- WHAT YOU WILL DO -
Copy each line of the records that includes "mainFrame".

(Excerpts from a dataset)
(** The do-while loop over the parameters. *)
Fixpoint parseParameters (fuel : nat) (parameters : list (string * string))
    : M (list (string * string)) :=
  match fuel with
  | O => outOfFuel
  | S fuel =>
      do isKeyword <- test (checkType "keyword");
      do parameters <-
        (if isKeyword then
           do paramTypeToken <- consume "keyword" None;
           let paramType := Token.value paramTypeToken in
           do isIdentifier <- test (checkType "identifier");
           do paramName <-
             (if isIdentifier
              then do t <- consume "identifier" None; ret (Token.value t)
              else ret "");
           let parameters := parameters ++ [(paramType, paramName)] in
           do comma <- test (checkValue ",");
           if comma
           then do_ consume "punctuation" (Some ","); ret parameters
           else ret parameters
         else ret parameters);
      do closing <- test (checkValue ")");
      if negb closing then parseParameters fuel parameters else ret parameters
  end.

Definition parseFunctionDefinition (fuel : nat) (returnType : string)
    : M ASTNode.t :=
  do nameToken <- consume "identifier" None;
  let functionName := Token.value nameToken in
  do_ consume "punctuation" (Some "(");
  do closing <- test (checkValue ")");
  do parameters <-
    (if negb closing then parseParameters fuel [] else ret []);
  do_ consume "punctuation" (Some ")");
  let functionNode :=
    ASTNode.mk "function_definition" (Some functionName) []
      (Some returnType) parameters false in
  do functionBody <- parseCompoundStatement fuel;
  ret (ASTNode.addChild functionNode functionBody).

Definition parseTypeDeclaration (fuel : nat) : M ASTNode.t :=
  do typeToken <- consume "keyword" None;
  λ p,
  let initialTokens := drop p tokens in
  let isFunction := lookAhead initialTokens 0 in
  if isFunction
  then parseFunctionDefinition fuel (Token.value typeToken) p
  else parseVariableDeclaration fuel (Token.value typeToken) p.

Fixpoint parseProgramLoop (fuel : nat) (root : ASTNode.t) : M ASTNode.t :=
  match fuel with
  | O => outOfFuel
  | S fuel =>
      λ p,
      match getCurrentToken p with
      | None => Ok (root, p)
      | Some token =>
          if checkType "preprocessor" p then
            (do directive <- parsePreprocessorDirective;
             parseProgramLoop fuel (ASTNode.addChild root directive)) p
          else if checkType "keyword" p then
            (do declaration <- parseTypeDeclaration fuel;
             parseProgramLoop fuel (ASTNode.addChild root declaration)) p
          else
            Throw ("Unexpected token in global scope: " +:+ describe token)
      end
  end.

(** parseProgram *)
Definition parseProgram (fuel : nat) : M ASTNode.t :=
  parseProgramLoop fuel (ASTNode.new "program" None).

(** parse, on the token array of the application state *)
Definition parse (fuel : nat) : Result ASTNode.t :=
  let currentTokenIndex := 0%nat in
  if (length tokens =? 0)%nat then Throw "No tokens to parse"
  else
    match parseProgram fuel currentTokenIndex with
    | Ok (root, _) => Ok root
    | Throw msg => Throw msg
    | OutOfFuel => OutOfFuel
    end.

End Methods.

End Parser.

(** ** interpreter.js: the trace generator *)

Module Interpreter.

(** The error a failing statement throws; [message] is what the catch
    block reads. *)
Inductive JsError := TypeError (message : string).

Definition message (e : JsError) : string :=
  match e with TypeError m => m end.

(** The two objects a generator mutates: the step array it is handed and
    the application state. *)
Record Sim := mkSim { steps : list ExecutionStep.t; app : AppState.t }.

(** How a block of statements ends. A throw keeps the mutations made
    before it. *)
Inductive Completion :=
| Normal (s : Sim)
| Throws (e : JsError) (s : Sim).

Definition Cmd := Sim → Completion.

Definition skip : Cmd := Normal.

Definition andThen (c1 c2 : Cmd) : Cmd := λ σ,
  match c1 σ with
  | Normal σ' => c2 σ'
  | Throws e σ' => Throws e σ'
  end.

Declare Scope cmd_scope.
Delimit Scope cmd_scope with cmd.
Bind Scope cmd_scope with Cmd.
Notation "c1 ;; c2" := (andThen c1 c2)
  (at level 100, c2 at level 200, right associativity) : cmd_scope.
Local Open Scope cmd_scope.

Definition throw (e : JsError) : Cmd := Throws e.

(** steps.push(step) *)
Definition push (s : ExecutionStep.t) : Cmd := λ σ,
  Normal (mkSim (steps σ ++ [s]) (app σ)).

Definition update (f : AppState.t → AppState.t) : Cmd := λ σ,
  Normal (mkSim (steps σ) (f (app σ))).

(** A statement that reads the application state. *)
Definition withState (k : AppState.t → Cmd) : Cmd := λ σ, k (app σ) σ.

(** for (const x of l) body(x) *)
Definition forEach {A} (l : list A) (body : A → Cmd) : Cmd :=
  foldr (λ x k, andThen (body x) k) skip l.

(** this.appState.memory[address] = cell *)
Definition writeMemory (address : Z) (cell : MemCell.t) : Cmd :=
  update (AppState.set_memory (λ m, <[address := cell]> m)).

(** this.appState.memory[address].value = v: a TypeError when the cell
    does not exist. *)
Definition setMemoryValue (address v : Z) : Cmd := λ σ,
  match AppState.memory (app σ) !! address with
  | Some c =>
      writeMemory address (MemCell.mk v (MemCell.name c) (MemCell.type c)) σ
  | None =>
      Throws (TypeError "Cannot set properties of undefined (setting 'value')") σ
  end.

(** this.appState.heap[address].content = c and .freed = true *)
Definition setHeapContent (address : Z) (c : HeapContent) : Cmd := λ σ,
  match AppState.heap (app σ) !! address with
  | Some b =>
      update (AppState.set_heap (λ h,
        <[address := HeapBlock.mk (HeapBlock.address b) (HeapBlock.size b) c
                       (HeapBlock.freed b)]> h)) σ
  | None =>
      Throws (TypeError "Cannot set properties of undefined (setting 'content')") σ
  end.

Definition setHeapFreed (address : Z) : Cmd := λ σ,
  match AppState.heap (app σ) !! address with
  | Some b =>
      update (AppState.set_heap (λ h,
        <[address := HeapBlock.mk (HeapBlock.address b) (HeapBlock.size b)
                       (HeapBlock.content b) true]> h)) σ
  | None =>
      Throws (TypeError "Cannot set properties of undefined (setting 'freed')") σ
  end.

(** this.appState.consoleOutput += text *)
Definition print (text : string) : Cmd :=
  update (AppState.set_consoleOutput (λ out, out +:+ text)).

(** A stack frame is an object shared between the local [mainFrame] and
    the stack array: it is referred to by its index in the array.
    [pushFrame frame k] is

      const mainFrame = frame; this.appState.stack.push(mainFrame); k

    where [k] is given the reference. *)
Definition pushFrame (frame : StackFrame.t) (k : nat → Cmd) : Cmd := λ σ,
  k (length (AppState.stack (app σ)))
    (mkSim (steps σ) (AppState.set_stack (λ s, s ++ [frame]) (app σ))).

Definition onFrame (frame : nat) (f : StackFrame.t → StackFrame.t) : Cmd :=
  update (AppState.set_stack (alter f frame)).

(** A call of a method the class does not define. *)
Definition callUndefined (method : string) : Cmd :=
  throw (TypeError ("this." +:+ method +:+ " is not a function")).

(** constructor *)
Definition baseAddress : Z := 0x1000.
Definition heapBase : Z := 0x8000.

Definition nl : string := String Js.newline "".

(** Step objects as the generators write them. *)
Definition step (type : string) (line : Z) (description : string)
    (changes : Changes.t) : ExecutionStep.t :=
  ExecutionStep.mk type line description changes.

Definition declares (address : Z) (cell : MemCell.t) (fn : string)
    (c : StackChange) : Changes.t :=
  Changes.mk {[ address := cell ]} {[ fn := c ]} ∅ None.

Definition prints (text : string) : Changes.t :=
  Changes.mk ∅ ∅ ∅ (Some text).

Definition removesFrame (fn : string) : Changes.t :=
  Changes.mk ∅ {[ fn := SRemove ]} ∅ None.

(** determineCodeType *)
Fixpoint findFunctions (node : ASTNode.t) : list string :=
  match node with
  | ASTNode.mk ty v ch _ _ _ =>
      (if String.eqb ty "function_definition" && Js.truthy v
       then option_list v else [])
      ++ flat_map findFunctions ch
  end.

Fixpoint findRecursiveCalls (functionNames : list string) (node : ASTNode.t)
    (currentFunction : option string) (hasRecursiveCall : bool) : bool :=
  match node with
  | ASTNode.mk ty v ch _ _ _ =>
      let currentFunction :=
        if String.eqb ty "function_definition" && Js.truthy v
        then v else currentFunction in
      if String.eqb ty "call_expression" && Js.truthy v
         && existsb (Js.seq_opt v) functionNames
         && match currentFunction with
            | Some f => Js.seq_opt v f
            | None => false
            end
      then true
      else if negb hasRecursiveCall
      then fold_left
             (λ flag child,
                findRecursiveCalls functionNames child currentFunction flag)
             ch hasRecursiveCall
      else hasRecursiveCall
  end.

Definition hasRecursion (a : AppState.t) : bool :=
  match AppState.ast a with
  | None => false
  | Some ast => findRecursiveCalls (findFunctions ast) ast None false
  end.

- RESPONSE BOX -
(** A stack frame is an object shared between the local [mainFrame] and
      const mainFrame = frame; this.appState.stack.push(mainFrame); k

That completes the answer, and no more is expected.